▸ Problem to solve: When a line of the entries contains "stdpp", please list that line.

▸ Records supplied:
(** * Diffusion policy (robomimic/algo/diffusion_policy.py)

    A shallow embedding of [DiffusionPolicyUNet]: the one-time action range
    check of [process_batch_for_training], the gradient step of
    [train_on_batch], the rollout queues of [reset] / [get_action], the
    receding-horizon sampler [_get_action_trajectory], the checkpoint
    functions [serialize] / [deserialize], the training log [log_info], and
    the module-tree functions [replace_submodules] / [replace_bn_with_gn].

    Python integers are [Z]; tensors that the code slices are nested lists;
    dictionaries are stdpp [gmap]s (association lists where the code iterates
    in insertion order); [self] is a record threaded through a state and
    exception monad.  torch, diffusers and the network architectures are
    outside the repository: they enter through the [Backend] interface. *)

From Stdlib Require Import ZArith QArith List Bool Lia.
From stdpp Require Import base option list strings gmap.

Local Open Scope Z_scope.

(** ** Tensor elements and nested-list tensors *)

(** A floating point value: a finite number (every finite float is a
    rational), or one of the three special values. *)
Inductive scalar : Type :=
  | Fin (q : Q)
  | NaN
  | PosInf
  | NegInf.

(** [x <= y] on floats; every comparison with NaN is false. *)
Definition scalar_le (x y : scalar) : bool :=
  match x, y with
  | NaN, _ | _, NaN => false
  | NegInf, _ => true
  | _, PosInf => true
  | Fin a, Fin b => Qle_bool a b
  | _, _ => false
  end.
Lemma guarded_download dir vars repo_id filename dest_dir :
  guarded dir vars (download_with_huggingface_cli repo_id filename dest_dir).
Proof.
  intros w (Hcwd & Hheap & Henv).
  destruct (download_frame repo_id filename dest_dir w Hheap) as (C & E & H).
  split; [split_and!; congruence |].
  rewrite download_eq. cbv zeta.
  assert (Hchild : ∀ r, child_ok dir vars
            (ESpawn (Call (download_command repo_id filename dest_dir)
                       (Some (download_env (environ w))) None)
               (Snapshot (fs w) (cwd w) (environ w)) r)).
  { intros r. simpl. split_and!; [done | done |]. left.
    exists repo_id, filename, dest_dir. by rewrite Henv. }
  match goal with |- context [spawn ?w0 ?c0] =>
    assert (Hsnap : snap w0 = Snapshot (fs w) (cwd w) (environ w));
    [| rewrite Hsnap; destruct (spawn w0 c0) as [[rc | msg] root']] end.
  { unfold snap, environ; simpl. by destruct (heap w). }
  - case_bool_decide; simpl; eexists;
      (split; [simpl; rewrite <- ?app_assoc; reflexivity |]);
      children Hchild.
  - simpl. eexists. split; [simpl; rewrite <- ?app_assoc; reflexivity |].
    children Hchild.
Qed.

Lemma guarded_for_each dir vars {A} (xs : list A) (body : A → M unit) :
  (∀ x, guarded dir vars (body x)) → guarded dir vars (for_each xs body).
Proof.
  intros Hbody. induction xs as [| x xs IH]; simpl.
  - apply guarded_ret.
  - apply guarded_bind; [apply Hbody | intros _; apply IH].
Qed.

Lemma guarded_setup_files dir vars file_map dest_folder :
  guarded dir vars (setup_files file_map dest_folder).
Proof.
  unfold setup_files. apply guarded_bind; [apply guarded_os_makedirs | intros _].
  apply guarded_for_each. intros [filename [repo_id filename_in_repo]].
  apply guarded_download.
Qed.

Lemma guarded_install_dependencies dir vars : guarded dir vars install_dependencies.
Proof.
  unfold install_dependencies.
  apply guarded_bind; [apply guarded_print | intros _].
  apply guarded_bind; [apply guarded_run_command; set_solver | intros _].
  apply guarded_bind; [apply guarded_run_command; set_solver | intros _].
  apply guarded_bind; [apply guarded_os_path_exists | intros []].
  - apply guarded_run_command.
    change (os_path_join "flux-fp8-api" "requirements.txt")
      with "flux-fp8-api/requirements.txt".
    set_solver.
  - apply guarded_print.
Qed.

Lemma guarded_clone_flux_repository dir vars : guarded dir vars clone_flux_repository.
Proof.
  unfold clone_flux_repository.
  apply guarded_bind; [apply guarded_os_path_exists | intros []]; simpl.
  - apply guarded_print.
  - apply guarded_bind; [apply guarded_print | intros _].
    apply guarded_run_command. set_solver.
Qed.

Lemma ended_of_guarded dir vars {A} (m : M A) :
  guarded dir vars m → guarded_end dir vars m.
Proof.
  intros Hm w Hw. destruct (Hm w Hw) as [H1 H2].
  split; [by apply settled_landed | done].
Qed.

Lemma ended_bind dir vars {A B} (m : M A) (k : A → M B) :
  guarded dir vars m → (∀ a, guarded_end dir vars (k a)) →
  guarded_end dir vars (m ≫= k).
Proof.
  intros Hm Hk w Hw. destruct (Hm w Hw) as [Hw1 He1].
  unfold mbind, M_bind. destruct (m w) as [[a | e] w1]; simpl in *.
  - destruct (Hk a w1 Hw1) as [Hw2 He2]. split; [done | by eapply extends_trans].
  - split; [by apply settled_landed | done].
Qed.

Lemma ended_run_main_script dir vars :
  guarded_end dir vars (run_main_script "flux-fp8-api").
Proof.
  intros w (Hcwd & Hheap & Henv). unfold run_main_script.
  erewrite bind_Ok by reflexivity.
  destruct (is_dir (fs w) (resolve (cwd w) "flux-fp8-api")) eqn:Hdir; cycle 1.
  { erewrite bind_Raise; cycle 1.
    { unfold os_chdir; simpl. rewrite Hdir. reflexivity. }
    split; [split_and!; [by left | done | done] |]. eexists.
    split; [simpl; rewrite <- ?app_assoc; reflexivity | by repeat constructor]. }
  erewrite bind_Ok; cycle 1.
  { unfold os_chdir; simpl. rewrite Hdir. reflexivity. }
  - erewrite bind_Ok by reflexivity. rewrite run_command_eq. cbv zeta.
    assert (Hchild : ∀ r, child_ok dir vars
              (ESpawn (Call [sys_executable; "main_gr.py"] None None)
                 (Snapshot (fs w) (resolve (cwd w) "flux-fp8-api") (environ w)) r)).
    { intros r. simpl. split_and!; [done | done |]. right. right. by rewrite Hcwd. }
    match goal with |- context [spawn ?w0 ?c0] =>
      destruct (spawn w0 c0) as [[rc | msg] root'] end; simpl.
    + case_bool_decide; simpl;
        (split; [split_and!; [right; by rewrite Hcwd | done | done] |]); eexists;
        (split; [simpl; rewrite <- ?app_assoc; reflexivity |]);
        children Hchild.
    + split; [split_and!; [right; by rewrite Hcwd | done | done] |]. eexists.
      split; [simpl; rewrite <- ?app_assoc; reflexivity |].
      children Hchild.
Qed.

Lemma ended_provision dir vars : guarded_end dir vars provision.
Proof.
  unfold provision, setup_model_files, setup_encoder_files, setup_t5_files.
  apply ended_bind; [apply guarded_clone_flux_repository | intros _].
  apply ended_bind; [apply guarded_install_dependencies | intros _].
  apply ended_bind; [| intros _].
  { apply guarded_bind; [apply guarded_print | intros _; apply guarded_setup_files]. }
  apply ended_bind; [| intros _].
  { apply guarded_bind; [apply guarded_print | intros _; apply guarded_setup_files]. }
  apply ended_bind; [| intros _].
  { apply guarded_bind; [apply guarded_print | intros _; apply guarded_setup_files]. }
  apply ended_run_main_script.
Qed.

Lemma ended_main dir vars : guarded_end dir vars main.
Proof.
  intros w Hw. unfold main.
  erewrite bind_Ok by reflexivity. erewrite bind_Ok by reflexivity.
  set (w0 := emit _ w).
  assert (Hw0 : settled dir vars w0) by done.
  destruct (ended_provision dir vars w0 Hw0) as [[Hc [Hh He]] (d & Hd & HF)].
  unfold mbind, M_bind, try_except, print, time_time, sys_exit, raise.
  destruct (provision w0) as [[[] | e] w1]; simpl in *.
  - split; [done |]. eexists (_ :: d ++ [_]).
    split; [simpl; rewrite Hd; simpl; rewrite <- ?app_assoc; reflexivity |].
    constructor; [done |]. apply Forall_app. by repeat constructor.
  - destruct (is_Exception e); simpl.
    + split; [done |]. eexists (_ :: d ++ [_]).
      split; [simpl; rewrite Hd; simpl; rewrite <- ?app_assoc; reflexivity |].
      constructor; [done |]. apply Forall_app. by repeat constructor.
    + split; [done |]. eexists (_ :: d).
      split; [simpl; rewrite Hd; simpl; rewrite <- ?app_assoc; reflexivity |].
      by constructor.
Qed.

...

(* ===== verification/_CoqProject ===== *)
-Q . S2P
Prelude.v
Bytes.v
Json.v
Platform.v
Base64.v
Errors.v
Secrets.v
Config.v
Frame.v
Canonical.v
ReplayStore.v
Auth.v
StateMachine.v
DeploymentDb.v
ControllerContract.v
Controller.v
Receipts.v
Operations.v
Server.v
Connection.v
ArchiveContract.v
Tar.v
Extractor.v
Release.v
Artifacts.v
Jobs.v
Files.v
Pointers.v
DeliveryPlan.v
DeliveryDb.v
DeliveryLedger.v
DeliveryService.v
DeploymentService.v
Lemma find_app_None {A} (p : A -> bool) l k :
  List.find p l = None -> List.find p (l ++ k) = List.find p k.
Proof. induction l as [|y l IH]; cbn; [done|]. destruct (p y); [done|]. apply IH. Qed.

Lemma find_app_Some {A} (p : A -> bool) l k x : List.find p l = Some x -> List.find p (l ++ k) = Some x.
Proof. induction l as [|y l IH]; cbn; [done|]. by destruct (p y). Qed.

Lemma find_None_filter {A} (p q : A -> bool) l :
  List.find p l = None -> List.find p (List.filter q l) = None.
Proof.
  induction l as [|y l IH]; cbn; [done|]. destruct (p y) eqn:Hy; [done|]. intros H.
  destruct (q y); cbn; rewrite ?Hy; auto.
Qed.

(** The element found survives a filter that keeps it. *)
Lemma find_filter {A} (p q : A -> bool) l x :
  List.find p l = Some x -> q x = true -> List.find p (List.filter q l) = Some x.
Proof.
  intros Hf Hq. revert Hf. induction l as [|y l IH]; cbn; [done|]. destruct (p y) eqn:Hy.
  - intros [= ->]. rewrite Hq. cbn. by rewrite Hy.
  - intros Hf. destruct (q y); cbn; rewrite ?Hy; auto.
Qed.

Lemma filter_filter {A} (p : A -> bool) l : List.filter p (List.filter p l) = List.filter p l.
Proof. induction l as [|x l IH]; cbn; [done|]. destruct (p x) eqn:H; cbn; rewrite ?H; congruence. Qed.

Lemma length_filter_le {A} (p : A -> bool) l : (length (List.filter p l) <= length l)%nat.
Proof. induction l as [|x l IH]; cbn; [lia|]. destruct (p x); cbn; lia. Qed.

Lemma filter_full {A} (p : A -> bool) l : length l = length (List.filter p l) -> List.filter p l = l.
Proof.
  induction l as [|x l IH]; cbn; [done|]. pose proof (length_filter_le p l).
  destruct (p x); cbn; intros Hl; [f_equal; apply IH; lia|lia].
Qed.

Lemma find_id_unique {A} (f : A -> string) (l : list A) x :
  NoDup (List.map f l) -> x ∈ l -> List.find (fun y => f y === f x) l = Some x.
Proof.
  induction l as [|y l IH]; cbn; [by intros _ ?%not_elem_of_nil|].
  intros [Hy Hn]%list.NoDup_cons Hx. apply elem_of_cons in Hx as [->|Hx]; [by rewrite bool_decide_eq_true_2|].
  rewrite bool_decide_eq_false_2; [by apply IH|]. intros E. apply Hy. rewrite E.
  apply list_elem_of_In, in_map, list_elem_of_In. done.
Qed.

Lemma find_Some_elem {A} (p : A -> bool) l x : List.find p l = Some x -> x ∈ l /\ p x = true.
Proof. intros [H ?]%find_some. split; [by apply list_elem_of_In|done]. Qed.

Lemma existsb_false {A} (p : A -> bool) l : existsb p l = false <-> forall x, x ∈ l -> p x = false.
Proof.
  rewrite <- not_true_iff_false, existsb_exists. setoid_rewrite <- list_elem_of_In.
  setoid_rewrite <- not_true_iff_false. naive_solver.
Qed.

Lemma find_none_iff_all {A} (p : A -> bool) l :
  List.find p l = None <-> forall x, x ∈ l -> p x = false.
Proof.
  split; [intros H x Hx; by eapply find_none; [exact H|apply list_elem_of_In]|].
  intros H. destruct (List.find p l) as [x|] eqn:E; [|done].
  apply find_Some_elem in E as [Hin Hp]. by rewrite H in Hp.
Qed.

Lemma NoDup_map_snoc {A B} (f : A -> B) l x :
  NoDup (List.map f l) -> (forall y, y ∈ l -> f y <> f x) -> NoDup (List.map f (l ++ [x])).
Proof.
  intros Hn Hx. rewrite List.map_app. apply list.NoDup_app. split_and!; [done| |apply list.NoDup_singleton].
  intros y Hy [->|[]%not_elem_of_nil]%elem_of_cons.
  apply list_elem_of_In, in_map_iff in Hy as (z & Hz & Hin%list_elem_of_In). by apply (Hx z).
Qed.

--

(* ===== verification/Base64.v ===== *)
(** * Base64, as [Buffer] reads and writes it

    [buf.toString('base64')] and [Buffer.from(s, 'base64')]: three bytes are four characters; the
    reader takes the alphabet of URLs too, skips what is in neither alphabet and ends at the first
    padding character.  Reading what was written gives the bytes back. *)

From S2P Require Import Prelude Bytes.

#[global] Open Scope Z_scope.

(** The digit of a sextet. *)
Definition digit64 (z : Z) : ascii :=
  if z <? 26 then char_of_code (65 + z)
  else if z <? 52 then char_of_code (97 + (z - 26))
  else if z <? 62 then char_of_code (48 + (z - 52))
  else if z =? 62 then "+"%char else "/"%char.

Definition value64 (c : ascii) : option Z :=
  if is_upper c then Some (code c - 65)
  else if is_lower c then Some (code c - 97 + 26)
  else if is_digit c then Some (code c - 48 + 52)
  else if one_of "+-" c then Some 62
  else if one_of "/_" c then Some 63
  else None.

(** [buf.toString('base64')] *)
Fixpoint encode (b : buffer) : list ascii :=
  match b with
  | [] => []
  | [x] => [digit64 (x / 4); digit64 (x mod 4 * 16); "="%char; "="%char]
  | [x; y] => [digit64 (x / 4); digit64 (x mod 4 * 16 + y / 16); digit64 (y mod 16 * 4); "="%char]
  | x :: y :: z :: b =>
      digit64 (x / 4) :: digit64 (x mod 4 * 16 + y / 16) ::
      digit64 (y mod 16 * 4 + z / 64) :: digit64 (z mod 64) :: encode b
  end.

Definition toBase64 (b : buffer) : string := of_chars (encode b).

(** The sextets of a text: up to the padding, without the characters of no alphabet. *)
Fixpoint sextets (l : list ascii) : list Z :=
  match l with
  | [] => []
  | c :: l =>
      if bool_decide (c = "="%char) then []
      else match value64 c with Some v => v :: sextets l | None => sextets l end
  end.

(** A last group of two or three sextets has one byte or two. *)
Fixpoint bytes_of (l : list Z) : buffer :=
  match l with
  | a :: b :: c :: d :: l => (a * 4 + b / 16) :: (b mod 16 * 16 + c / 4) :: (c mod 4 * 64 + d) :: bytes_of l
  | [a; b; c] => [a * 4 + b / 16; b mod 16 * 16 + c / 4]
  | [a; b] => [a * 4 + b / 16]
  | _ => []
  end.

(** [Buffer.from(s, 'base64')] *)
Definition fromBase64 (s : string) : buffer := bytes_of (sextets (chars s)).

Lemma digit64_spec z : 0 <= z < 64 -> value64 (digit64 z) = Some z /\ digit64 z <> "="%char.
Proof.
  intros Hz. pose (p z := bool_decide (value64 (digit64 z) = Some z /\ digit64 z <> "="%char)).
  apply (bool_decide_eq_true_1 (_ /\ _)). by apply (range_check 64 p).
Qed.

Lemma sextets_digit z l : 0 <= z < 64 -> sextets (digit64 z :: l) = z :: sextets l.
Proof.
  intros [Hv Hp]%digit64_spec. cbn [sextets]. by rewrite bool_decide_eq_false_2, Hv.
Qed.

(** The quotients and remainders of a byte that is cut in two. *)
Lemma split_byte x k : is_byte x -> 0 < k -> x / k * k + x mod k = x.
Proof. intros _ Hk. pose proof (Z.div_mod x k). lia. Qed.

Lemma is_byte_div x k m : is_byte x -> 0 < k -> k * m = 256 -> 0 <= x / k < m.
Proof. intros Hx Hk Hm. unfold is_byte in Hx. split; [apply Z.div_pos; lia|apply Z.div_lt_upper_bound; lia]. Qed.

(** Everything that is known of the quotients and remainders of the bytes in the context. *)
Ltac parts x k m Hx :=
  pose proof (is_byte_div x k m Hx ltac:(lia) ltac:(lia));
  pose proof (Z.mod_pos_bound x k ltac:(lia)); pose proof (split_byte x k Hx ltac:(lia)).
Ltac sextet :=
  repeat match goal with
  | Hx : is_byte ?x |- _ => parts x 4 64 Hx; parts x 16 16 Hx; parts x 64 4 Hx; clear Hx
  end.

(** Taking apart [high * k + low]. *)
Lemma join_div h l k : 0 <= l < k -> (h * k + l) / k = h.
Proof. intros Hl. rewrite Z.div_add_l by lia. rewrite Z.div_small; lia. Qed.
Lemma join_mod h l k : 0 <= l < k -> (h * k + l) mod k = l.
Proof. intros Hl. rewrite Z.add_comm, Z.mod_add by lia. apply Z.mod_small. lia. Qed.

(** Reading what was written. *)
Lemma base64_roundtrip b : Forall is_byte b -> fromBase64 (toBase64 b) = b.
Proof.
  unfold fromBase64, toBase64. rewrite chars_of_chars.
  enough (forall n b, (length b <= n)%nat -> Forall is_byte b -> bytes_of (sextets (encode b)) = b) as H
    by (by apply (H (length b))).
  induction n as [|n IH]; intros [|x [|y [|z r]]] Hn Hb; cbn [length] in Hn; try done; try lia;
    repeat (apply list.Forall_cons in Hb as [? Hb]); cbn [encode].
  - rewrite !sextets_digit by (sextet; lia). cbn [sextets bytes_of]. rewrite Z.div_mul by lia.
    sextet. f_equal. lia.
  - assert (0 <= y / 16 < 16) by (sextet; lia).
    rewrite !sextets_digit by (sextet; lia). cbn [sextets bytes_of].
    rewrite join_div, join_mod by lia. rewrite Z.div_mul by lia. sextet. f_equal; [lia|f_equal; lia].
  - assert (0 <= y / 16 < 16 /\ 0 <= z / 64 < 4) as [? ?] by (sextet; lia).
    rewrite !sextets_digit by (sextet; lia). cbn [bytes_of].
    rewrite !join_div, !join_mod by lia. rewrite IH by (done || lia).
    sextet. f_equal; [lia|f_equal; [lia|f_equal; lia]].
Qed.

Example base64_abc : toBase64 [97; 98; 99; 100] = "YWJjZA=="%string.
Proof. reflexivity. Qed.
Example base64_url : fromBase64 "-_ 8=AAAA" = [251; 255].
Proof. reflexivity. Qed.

▸ Output for this exercise:
    dictionaries are stdpp [gmap]s (association lists where the code iterates
From stdpp Require Import base option list strings gmap.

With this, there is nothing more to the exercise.